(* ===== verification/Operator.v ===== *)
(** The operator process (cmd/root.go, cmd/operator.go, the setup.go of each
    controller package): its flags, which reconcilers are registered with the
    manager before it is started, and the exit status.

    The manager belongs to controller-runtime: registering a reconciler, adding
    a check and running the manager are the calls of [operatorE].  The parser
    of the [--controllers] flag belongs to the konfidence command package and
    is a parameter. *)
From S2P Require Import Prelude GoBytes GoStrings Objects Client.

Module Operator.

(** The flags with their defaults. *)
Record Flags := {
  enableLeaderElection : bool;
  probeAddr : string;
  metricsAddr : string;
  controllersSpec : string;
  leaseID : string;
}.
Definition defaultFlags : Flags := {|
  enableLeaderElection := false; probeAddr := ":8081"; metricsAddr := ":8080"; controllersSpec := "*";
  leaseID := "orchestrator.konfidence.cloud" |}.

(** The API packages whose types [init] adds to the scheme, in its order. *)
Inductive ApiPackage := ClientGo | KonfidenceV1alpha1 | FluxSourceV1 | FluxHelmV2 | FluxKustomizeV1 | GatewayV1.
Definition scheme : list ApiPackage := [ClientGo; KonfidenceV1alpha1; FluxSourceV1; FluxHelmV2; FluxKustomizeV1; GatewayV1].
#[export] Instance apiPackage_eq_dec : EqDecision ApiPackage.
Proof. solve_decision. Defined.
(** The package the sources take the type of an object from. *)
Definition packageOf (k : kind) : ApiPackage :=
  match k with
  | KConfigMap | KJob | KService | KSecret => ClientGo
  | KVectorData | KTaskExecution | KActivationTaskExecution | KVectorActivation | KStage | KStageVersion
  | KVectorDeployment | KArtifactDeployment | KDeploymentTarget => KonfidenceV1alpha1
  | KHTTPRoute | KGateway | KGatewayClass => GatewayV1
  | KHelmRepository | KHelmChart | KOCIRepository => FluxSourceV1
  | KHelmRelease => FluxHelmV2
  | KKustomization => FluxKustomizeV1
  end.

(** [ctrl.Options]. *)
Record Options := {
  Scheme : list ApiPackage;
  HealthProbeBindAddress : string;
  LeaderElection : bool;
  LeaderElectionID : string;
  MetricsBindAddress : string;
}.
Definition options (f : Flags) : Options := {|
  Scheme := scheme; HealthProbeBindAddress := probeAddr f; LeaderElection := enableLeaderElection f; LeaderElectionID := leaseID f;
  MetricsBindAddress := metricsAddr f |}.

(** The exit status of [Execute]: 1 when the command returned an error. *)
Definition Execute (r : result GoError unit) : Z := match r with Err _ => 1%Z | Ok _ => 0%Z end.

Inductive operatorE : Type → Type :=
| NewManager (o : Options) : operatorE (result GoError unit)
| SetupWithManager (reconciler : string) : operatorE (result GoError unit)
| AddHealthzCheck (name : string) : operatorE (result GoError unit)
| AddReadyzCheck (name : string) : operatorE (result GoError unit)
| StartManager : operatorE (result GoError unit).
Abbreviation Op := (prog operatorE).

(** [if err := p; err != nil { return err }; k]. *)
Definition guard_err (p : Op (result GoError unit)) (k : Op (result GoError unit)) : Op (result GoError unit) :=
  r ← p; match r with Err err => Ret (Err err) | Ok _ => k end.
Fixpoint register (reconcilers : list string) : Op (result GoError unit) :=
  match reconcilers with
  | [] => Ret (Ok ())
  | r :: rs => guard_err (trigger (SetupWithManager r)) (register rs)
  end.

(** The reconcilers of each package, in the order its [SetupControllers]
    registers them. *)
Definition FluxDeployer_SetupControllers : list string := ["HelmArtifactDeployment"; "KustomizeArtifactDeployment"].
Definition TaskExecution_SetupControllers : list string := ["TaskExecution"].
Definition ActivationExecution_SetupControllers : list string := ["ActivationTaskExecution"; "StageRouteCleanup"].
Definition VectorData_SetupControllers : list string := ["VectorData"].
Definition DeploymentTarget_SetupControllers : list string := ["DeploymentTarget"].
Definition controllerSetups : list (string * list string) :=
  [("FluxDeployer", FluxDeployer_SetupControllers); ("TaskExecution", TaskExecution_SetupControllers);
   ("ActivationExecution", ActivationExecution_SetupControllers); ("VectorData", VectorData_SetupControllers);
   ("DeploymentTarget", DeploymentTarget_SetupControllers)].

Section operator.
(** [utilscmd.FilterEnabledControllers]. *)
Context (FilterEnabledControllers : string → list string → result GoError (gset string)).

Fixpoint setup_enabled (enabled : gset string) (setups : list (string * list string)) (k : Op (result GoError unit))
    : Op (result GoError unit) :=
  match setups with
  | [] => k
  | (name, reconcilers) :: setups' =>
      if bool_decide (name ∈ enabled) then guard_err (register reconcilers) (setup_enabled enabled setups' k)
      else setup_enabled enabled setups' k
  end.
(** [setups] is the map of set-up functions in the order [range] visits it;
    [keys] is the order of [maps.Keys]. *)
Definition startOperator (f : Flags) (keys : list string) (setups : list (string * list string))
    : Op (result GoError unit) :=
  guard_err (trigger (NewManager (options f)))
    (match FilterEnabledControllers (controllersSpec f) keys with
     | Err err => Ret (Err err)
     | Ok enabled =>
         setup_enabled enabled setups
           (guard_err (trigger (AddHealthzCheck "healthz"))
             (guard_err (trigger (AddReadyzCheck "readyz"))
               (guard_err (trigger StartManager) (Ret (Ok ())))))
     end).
------------------------------------------------
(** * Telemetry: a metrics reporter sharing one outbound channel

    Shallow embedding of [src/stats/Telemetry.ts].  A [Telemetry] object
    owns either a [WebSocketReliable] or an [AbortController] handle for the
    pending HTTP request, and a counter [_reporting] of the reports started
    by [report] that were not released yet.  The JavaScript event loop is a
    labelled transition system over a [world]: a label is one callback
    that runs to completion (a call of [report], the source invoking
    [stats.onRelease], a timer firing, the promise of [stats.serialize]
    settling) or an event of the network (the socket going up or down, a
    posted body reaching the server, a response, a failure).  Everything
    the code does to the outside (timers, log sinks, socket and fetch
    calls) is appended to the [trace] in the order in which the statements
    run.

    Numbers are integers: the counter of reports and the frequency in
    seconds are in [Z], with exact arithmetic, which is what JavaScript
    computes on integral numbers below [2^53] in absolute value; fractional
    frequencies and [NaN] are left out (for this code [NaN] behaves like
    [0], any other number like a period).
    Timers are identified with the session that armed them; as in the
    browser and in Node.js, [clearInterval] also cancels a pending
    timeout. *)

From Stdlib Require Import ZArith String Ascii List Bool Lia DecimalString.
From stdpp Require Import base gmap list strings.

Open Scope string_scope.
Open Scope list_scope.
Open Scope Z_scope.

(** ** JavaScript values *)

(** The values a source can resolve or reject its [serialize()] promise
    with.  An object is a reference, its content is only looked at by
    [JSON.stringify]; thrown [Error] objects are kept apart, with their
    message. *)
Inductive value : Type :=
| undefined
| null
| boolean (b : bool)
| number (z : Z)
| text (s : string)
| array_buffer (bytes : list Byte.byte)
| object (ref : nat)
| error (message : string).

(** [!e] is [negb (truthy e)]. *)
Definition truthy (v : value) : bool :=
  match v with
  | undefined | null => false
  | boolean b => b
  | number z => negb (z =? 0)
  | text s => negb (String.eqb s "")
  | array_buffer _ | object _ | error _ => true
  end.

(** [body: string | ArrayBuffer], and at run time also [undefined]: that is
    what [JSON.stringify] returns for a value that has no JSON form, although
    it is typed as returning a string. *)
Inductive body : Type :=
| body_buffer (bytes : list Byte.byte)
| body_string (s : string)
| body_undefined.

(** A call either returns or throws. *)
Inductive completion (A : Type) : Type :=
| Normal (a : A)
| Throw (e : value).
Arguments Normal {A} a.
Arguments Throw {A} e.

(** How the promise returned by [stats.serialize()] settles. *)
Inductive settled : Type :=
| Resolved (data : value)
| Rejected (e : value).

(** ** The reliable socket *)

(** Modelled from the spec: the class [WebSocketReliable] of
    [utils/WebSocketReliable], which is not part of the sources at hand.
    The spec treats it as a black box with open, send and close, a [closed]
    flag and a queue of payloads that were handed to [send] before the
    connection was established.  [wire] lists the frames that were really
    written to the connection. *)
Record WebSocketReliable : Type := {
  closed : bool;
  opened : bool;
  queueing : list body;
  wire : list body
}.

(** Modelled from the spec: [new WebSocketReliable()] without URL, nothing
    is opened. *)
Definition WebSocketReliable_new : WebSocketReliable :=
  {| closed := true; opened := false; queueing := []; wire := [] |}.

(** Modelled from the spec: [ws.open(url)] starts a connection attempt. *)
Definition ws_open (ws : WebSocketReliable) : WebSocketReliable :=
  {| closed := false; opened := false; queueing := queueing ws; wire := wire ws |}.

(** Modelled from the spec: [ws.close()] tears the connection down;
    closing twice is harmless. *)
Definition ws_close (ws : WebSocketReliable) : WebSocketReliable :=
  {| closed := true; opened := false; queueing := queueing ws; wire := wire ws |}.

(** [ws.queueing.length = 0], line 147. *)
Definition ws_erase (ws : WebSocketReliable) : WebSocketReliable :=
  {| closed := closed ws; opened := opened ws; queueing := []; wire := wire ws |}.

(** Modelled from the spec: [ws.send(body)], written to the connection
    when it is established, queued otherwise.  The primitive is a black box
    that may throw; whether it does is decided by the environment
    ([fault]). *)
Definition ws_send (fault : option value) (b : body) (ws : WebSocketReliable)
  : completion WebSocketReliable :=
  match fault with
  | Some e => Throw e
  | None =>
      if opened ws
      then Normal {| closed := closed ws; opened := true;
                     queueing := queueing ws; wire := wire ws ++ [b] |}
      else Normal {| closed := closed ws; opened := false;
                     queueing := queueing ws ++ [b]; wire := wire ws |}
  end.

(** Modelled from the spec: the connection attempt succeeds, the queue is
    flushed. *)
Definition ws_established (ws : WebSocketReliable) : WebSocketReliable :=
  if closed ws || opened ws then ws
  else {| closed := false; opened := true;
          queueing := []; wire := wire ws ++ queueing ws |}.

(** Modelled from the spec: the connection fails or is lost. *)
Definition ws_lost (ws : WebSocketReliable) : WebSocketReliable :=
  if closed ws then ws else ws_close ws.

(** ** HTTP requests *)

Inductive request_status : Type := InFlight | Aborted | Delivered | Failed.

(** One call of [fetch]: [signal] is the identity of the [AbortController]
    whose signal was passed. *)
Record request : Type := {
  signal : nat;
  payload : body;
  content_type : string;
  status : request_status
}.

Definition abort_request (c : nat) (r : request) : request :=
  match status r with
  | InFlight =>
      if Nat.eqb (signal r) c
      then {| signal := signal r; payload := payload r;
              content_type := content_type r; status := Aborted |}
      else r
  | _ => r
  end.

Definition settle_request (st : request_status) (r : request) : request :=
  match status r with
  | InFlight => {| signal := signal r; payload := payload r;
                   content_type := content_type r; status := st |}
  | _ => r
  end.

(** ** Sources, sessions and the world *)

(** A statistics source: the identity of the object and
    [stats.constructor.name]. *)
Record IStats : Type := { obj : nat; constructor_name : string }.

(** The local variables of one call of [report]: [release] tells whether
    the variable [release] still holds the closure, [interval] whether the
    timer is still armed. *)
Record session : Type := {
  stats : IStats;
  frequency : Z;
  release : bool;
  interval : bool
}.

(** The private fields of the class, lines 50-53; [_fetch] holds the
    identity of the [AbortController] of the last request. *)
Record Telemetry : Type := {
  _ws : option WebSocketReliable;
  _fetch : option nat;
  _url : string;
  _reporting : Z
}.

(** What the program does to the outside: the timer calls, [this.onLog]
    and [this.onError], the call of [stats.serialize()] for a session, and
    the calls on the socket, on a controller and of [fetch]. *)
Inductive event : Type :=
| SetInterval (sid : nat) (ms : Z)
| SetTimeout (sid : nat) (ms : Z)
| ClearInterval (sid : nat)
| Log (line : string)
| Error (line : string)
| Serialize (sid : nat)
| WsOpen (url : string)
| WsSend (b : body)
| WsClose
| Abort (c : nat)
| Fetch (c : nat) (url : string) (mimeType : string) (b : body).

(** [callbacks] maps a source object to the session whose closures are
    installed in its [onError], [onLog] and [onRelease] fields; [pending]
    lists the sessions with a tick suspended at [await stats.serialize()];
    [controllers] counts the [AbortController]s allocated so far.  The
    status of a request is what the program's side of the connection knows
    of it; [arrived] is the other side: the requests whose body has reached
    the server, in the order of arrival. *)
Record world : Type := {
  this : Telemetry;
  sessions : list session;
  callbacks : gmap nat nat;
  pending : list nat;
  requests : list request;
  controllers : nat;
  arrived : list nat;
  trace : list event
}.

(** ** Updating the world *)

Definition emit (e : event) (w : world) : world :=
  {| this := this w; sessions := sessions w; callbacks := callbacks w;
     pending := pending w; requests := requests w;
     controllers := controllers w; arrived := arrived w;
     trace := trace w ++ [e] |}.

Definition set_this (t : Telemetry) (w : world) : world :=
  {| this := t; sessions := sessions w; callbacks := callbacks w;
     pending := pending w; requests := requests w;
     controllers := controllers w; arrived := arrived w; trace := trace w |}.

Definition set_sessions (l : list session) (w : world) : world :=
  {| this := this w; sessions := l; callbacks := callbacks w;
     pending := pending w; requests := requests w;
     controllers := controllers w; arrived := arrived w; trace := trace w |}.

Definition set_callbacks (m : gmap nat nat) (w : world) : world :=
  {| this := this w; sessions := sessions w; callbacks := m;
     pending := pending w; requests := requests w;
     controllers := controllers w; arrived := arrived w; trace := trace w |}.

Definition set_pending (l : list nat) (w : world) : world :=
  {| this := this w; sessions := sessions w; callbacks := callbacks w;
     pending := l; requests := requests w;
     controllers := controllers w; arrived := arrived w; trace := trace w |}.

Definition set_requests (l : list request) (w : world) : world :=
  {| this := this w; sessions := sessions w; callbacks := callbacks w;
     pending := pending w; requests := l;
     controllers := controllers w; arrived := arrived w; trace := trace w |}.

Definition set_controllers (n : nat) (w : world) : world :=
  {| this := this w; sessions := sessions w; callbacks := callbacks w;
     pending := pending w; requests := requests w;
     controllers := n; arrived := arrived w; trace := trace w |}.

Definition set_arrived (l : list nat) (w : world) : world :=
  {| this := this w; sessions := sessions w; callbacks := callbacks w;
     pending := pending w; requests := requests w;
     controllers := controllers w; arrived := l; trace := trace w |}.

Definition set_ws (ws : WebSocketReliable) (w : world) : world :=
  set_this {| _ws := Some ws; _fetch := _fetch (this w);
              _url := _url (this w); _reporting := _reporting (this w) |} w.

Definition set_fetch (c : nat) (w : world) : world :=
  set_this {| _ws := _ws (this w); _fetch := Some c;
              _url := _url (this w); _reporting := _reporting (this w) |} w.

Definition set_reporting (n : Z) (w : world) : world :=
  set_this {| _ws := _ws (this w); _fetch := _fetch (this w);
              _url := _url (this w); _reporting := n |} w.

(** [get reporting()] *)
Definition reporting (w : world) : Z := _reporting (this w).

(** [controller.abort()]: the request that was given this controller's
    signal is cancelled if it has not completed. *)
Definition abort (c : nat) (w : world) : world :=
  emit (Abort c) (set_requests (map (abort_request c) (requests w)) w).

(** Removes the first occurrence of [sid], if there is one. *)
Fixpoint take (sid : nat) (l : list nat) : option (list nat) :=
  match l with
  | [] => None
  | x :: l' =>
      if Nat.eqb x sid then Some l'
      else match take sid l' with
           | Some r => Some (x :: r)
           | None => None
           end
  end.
------------------------------------------------
▸ **Problem requirements**
Transcribe each line of the data above, unaltered, from the one where "a check and" appears to the one where "Module Operator." appears, inclusive of both.

▸ **Written answer**
    a check and running the manager are the calls of [operatorE].  The parser
    of the [--controllers] flag belongs to the konfidence command package and
    is a parameter. *)
From S2P Require Import Prelude GoBytes GoStrings Objects Client.

Module Operator.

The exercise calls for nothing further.